HOW TO COMPLETE THIS TASK: Whenever a line below includes the word "easy", copy that line.

DATA TO USE:
┄┄┄┄┄┄┄┄┄┄┄┄┄┄┄┄┄┄┄┄
Lemma string_leb_trans a b c :
  String.leb a b = true -> String.leb b c = true -> String.leb a c = true.
Proof.
  unfold String.leb. revert b c.
  induction a as [|x a IH]; intros [|y b] [|z c]; simpl; try easy.
  destruct (Ascii.compare x y) eqn:Exy; try easy;
    destruct (Ascii.compare y z) eqn:Eyz; try easy.
  - apply Ascii.compare_eq_iff in Exy, Eyz. subst.
    rewrite ascii_compare_refl. apply IH.
  - apply Ascii.compare_eq_iff in Exy. subst. now rewrite Eyz.
  - apply Ascii.compare_eq_iff in Eyz. subst. now rewrite Exy.
  - unfold Ascii.compare in *.
    rewrite N.compare_lt_iff in Exy, Eyz.
    assert (H : (N_of_ascii x < N_of_ascii z)%N) by lia.
    apply N.compare_lt_iff in H. now rewrite H.
Qed.

(** ** [sorted] *)

Section SortedFacts.
Context {A : Type} (le : A -> A -> bool).
Hypothesis le_total : forall a b, le a b = true \/ le b a = true.
Hypothesis le_trans :
  forall a b c, le a b = true -> le b c = true -> le a c = true.

Lemma insert_perm x l : Permutation (insert le x l) (x :: l).
Proof.
  induction l as [|y l IH]; simpl; [reflexivity|].
  destruct (le x y); [reflexivity|].
  rewrite IH. apply perm_swap.
Qed.

Lemma sorted_perm l : Permutation (sorted le l) l.
Proof.
  induction l as [|x l IH]; simpl; [reflexivity|].
  rewrite insert_perm. now constructor.
Qed.

Lemma insert_sorted x l :
  StronglySorted (fun a b => le a b = true) l ->
  StronglySorted (fun a b => le a b = true) (insert le x l).
Proof.
  induction 1 as [|y l Hs IH Hy]; simpl.
  - repeat constructor.
  - destruct (le x y) eqn:E.
    + constructor; [now constructor|].
      constructor; [exact E|].
      eapply Forall_impl; [|exact Hy].
      intros z Hz. now apply le_trans with y.
    + constructor; [exact IH|].
      rewrite (Forall_forall (fun b => le y b = true)).
      intros z Hz.
      apply (Permutation_in _ (insert_perm x l)) in Hz.
      destruct Hz as [<-|Hz].
      * destruct (le_total x y) as [H|H]; congruence.
      * rewrite Forall_forall in Hy. now apply Hy.
Qed.

Lemma sorted_sorted l :
  StronglySorted (fun a b => le a b = true) (sorted le l).
Proof.
  induction l; simpl; [constructor|now apply insert_sorted].
Qed.
End SortedFacts.

Lemma filter_strongly_sorted {A} (R : A -> A -> Prop) (p : A -> bool) l :
  StronglySorted R l -> StronglySorted R (filter p l).
Proof.
  induction 1 as [|x l Hs IH Hx]; simpl; [constructor|].
  destruct (p x); [|exact IH].
  constructor; [exact IH|].
  rewrite Forall_forall in *. intros y Hy.
  apply filter_In in Hy. now apply Hx.
Qed.

(** Sorting and filtering pairs on their first component is sorting and
    filtering the first components. *)
Lemma insert_attach {A B} (le : A -> A -> bool) (f : A -> B) x l :
  insert (fun p q => le (fst p) (fst q)) (x, f x) (map (fun e => (e, f e)) l)
  = map (fun e => (e, f e)) (insert le x l).
Proof.
  induction l as [|y l IH]; simpl; [reflexivity|].
  destruct (le x y); simpl; [reflexivity|]. now rewrite IH.
Qed.

Lemma sorted_attach {A B} (le : A -> A -> bool) (f : A -> B) l :
  sorted (fun p q => le (fst p) (fst q)) (map (fun e => (e, f e)) l)
  = map (fun e => (e, f e)) (sorted le l).
Proof.
  induction l as [|x l IH]; simpl; [reflexivity|].
  rewrite IH. apply insert_attach.
Qed.

Lemma filter_attach {A B} (p : A -> bool) (f : A -> B) l :
  filter (fun q => p (fst q)) (map (fun e => (e, f e)) l)
  = map (fun e => (e, f e)) (filter p l).
Proof.
  induction l as [|x l IH]; simpl; [reflexivity|].
  destruct (p x); simpl; now rewrite IH.
Qed.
┄┄┄┄┄┄┄┄┄┄┄┄┄┄┄┄┄┄┄┄
ANSWER BELOW:
  induction a as [|x a IH]; intros [|y b] [|z c]; simpl; try easy.
  destruct (Ascii.compare x y) eqn:Exy; try easy;
    destruct (Ascii.compare y z) eqn:Eyz; try easy.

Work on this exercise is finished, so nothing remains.